:: TO DO ::
Print nothing but the lines below starting at the line that holds "unfold join. induction" and ending at the line that holds "Lemma joinl_elem c", including both, each exactly as written.

:: EXTRACTED DATA ::

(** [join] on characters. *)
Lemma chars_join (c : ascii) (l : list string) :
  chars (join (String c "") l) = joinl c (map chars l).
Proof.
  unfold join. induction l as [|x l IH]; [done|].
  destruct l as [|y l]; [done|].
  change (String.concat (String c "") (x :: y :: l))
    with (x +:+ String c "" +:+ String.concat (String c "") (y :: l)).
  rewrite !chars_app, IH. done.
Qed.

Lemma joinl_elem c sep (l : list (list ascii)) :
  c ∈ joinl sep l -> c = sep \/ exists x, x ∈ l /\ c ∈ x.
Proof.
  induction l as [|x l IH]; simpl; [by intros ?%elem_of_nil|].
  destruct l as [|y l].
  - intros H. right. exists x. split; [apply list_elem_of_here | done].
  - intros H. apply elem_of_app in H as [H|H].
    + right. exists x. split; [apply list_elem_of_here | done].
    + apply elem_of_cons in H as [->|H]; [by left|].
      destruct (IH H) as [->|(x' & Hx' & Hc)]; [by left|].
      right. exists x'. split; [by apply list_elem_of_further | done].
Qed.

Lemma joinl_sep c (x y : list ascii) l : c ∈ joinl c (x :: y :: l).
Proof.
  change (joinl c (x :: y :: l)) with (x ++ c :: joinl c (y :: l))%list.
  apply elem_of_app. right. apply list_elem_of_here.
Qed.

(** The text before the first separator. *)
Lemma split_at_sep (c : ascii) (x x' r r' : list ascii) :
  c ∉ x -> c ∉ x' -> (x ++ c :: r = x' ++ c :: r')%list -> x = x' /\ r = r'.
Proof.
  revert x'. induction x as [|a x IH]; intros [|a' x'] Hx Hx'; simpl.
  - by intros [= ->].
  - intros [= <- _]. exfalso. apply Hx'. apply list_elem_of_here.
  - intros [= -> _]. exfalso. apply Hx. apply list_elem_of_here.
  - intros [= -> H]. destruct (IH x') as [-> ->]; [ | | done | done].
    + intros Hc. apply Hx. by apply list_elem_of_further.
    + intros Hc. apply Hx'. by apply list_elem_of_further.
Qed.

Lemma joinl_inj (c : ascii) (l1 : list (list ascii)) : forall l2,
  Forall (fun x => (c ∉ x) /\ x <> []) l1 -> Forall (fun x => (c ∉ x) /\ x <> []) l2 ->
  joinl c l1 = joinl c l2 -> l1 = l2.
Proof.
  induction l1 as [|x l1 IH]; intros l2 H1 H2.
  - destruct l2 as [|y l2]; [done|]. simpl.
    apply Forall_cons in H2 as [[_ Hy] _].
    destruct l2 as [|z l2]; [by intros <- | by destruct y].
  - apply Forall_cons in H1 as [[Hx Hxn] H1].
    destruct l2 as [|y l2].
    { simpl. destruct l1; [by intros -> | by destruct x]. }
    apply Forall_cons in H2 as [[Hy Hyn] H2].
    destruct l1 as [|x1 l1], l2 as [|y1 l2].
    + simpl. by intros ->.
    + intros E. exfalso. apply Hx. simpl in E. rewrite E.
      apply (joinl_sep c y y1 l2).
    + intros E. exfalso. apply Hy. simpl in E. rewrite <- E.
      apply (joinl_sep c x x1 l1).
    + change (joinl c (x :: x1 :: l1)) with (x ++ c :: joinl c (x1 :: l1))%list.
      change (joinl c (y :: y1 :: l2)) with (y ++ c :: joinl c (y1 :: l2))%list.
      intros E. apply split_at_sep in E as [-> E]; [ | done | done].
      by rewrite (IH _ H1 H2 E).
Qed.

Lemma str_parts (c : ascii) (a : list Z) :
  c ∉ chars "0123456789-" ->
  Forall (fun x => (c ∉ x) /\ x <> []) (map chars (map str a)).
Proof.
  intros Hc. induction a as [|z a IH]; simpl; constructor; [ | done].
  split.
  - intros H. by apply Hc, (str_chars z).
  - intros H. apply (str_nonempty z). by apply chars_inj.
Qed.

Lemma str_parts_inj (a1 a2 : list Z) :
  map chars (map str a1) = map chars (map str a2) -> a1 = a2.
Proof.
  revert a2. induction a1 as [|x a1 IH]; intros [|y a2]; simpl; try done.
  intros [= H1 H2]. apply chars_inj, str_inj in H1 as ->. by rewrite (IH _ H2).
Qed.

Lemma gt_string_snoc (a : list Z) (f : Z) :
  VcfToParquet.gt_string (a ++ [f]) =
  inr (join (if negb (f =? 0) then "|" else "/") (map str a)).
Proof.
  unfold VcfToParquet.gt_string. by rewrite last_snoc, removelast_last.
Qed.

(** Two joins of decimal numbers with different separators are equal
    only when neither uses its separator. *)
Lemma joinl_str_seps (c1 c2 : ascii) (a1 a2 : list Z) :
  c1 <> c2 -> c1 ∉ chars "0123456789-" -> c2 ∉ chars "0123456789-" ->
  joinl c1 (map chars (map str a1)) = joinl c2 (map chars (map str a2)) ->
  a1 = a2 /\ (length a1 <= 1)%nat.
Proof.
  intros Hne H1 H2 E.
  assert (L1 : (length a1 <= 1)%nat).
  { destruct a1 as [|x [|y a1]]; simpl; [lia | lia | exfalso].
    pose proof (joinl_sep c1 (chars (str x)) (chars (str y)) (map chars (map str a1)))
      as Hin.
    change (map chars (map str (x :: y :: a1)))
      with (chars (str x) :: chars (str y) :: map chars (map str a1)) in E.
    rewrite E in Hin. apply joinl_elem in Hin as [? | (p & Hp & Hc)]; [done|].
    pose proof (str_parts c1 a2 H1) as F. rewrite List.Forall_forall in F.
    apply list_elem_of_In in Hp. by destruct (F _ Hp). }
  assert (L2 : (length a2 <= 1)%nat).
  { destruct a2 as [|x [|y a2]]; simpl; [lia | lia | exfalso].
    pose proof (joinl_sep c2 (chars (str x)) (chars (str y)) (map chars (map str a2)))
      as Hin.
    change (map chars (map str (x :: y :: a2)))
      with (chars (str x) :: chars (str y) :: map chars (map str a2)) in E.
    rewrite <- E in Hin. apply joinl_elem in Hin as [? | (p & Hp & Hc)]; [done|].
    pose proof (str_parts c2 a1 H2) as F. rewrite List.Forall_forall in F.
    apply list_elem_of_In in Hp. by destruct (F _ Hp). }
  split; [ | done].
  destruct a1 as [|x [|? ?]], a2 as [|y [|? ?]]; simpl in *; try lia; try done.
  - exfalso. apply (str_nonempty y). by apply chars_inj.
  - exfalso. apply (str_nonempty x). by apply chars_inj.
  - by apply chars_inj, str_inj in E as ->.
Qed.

:::

:: EXERCISE ANSWER ::
  unfold join. induction l as [|x l IH]; [done|].
  destruct l as [|y l]; [done|].
  change (String.concat (String c "") (x :: y :: l))
    with (x +:+ String c "" +:+ String.concat (String c "") (y :: l)).
  rewrite !chars_app, IH. done.
Qed.

Lemma joinl_elem c sep (l : list (list ascii)) :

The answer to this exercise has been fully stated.